How to complete this task —
Reproduce precisely the lines of the listing below, starting with the line that contains "(** C32: the" and stopping after the line that contains "- intros Hf."; include nothing else.

++++++

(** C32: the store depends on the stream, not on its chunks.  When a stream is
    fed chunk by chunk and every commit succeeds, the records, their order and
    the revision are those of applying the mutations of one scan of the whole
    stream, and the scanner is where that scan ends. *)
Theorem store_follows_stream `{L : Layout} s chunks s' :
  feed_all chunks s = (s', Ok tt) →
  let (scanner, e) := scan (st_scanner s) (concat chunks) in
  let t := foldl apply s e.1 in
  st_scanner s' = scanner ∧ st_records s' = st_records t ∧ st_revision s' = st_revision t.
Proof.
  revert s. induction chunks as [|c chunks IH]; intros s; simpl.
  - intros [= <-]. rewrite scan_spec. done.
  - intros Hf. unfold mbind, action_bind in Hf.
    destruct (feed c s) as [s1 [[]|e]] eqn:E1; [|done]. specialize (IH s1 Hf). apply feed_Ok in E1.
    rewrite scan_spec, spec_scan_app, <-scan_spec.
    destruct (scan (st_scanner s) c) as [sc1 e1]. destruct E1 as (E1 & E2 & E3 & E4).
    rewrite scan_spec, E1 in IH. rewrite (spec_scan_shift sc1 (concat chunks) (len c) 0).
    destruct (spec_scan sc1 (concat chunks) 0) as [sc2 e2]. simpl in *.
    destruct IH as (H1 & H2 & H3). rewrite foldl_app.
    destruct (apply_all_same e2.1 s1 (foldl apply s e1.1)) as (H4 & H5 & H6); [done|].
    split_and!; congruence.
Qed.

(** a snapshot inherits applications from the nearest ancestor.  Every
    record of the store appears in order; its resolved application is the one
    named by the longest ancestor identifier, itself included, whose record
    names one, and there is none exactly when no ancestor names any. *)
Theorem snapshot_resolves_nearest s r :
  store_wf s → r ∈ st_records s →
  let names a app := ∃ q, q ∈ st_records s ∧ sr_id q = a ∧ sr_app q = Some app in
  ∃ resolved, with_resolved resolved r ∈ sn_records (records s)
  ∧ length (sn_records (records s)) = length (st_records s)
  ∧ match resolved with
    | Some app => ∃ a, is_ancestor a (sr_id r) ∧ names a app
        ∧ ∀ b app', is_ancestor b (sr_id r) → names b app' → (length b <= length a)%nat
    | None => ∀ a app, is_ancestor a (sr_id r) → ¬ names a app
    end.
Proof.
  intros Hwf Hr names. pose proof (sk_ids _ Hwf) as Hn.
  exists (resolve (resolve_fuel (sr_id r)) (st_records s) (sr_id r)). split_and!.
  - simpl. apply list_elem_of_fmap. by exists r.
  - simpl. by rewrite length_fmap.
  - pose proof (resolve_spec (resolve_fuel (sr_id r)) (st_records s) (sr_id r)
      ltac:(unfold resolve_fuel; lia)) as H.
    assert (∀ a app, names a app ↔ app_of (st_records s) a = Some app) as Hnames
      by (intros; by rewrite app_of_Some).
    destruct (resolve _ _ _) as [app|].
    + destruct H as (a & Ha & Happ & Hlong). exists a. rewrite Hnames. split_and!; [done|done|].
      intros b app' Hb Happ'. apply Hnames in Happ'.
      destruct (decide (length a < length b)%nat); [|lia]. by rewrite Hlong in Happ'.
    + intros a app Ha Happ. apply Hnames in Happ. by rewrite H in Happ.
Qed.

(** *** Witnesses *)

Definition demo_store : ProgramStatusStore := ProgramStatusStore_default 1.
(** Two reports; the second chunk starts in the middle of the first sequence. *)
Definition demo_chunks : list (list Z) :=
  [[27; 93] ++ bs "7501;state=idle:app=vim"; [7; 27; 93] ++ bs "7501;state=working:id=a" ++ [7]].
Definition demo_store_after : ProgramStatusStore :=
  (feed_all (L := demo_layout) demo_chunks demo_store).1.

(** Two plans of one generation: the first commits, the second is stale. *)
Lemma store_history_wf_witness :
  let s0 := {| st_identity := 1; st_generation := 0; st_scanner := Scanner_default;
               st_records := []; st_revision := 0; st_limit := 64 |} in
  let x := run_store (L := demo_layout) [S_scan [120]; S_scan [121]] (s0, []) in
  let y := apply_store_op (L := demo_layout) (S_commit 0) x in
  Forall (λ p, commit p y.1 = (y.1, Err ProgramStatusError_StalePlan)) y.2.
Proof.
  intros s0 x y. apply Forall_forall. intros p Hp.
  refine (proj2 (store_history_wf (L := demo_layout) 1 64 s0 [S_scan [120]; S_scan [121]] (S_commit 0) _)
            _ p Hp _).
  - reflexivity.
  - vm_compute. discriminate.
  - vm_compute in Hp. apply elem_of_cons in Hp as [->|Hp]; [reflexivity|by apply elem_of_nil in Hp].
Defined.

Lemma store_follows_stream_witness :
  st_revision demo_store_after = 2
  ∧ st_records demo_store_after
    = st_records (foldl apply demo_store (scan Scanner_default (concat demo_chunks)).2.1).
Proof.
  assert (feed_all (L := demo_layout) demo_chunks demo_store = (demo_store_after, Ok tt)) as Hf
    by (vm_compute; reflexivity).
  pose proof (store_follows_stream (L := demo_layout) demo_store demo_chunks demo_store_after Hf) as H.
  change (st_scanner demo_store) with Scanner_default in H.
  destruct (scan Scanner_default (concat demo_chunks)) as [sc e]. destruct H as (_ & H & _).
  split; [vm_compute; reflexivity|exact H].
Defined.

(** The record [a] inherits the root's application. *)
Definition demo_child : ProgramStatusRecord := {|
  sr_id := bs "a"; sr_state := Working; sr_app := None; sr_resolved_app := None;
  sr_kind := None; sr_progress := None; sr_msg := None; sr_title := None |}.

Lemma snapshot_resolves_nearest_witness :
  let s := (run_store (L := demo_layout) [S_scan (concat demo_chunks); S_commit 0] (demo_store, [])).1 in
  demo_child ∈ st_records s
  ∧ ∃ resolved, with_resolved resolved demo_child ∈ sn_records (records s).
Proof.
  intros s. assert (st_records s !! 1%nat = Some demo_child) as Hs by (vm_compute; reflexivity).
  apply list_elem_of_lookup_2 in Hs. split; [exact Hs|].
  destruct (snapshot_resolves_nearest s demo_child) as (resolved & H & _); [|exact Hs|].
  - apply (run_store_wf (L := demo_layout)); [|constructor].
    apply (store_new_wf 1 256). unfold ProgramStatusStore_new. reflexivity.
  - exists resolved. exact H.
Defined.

++++++

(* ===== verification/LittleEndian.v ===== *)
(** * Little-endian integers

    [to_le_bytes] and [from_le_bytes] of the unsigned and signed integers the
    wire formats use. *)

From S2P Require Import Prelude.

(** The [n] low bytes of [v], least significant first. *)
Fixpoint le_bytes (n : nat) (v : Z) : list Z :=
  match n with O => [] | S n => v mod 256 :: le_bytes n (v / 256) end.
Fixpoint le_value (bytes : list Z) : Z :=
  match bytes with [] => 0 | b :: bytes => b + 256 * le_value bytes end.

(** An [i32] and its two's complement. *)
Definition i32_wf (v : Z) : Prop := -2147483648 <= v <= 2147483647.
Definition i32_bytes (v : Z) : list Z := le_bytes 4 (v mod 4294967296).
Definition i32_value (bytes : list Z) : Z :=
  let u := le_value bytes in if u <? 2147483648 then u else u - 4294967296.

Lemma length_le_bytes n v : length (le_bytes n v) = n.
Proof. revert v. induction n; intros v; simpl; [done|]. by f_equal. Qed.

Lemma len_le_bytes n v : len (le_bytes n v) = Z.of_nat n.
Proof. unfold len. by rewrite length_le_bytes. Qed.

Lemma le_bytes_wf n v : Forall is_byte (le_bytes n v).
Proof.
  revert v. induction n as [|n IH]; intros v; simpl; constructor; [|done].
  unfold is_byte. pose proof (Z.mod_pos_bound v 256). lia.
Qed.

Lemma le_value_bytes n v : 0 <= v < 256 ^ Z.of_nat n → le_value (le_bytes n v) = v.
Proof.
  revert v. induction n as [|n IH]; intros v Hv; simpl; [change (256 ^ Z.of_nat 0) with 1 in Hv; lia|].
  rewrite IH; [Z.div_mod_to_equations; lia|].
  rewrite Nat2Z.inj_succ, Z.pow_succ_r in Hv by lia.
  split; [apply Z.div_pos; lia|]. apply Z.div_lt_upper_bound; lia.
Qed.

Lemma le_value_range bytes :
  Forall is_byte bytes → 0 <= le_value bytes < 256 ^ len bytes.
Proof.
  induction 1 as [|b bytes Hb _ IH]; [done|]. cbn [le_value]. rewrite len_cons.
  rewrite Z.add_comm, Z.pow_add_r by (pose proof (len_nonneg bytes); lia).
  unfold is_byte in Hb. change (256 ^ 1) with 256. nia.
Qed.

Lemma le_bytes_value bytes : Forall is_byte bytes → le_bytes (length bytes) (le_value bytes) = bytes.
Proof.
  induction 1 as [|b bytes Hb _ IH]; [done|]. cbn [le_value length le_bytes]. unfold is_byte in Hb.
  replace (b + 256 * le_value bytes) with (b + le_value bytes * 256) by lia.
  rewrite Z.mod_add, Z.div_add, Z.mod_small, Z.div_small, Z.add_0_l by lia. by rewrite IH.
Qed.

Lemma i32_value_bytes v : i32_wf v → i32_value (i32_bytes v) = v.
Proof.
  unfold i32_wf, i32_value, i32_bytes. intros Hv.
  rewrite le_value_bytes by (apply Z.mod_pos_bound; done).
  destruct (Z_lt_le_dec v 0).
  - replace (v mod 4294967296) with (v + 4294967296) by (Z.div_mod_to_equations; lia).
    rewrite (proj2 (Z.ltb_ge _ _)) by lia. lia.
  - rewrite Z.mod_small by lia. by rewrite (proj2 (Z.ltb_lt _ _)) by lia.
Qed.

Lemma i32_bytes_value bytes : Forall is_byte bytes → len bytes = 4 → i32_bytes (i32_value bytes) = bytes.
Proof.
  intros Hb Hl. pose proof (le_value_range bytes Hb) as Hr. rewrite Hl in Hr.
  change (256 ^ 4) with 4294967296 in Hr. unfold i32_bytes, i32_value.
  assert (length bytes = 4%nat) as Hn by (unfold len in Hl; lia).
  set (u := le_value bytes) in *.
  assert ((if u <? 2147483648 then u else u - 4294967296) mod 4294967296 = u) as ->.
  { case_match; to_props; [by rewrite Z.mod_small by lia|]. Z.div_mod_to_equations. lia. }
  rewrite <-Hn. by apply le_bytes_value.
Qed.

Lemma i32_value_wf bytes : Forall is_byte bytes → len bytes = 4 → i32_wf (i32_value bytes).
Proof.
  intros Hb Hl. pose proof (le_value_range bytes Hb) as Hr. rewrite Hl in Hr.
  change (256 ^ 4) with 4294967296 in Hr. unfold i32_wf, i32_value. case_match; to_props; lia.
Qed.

++++++

Answer space —
(** C32: the store depends on the stream, not on its chunks.  When a stream is
    fed chunk by chunk and every commit succeeds, the records, their order and
    the revision are those of applying the mutations of one scan of the whole
    stream, and the scanner is where that scan ends. *)
Theorem store_follows_stream `{L : Layout} s chunks s' :
  feed_all chunks s = (s', Ok tt) →
  let (scanner, e) := scan (st_scanner s) (concat chunks) in
  let t := foldl apply s e.1 in
  st_scanner s' = scanner ∧ st_records s' = st_records t ∧ st_revision s' = st_revision t.
Proof.
  revert s. induction chunks as [|c chunks IH]; intros s; simpl.
  - intros [= <-]. rewrite scan_spec. done.
  - intros Hf. unfold mbind, action_bind in Hf.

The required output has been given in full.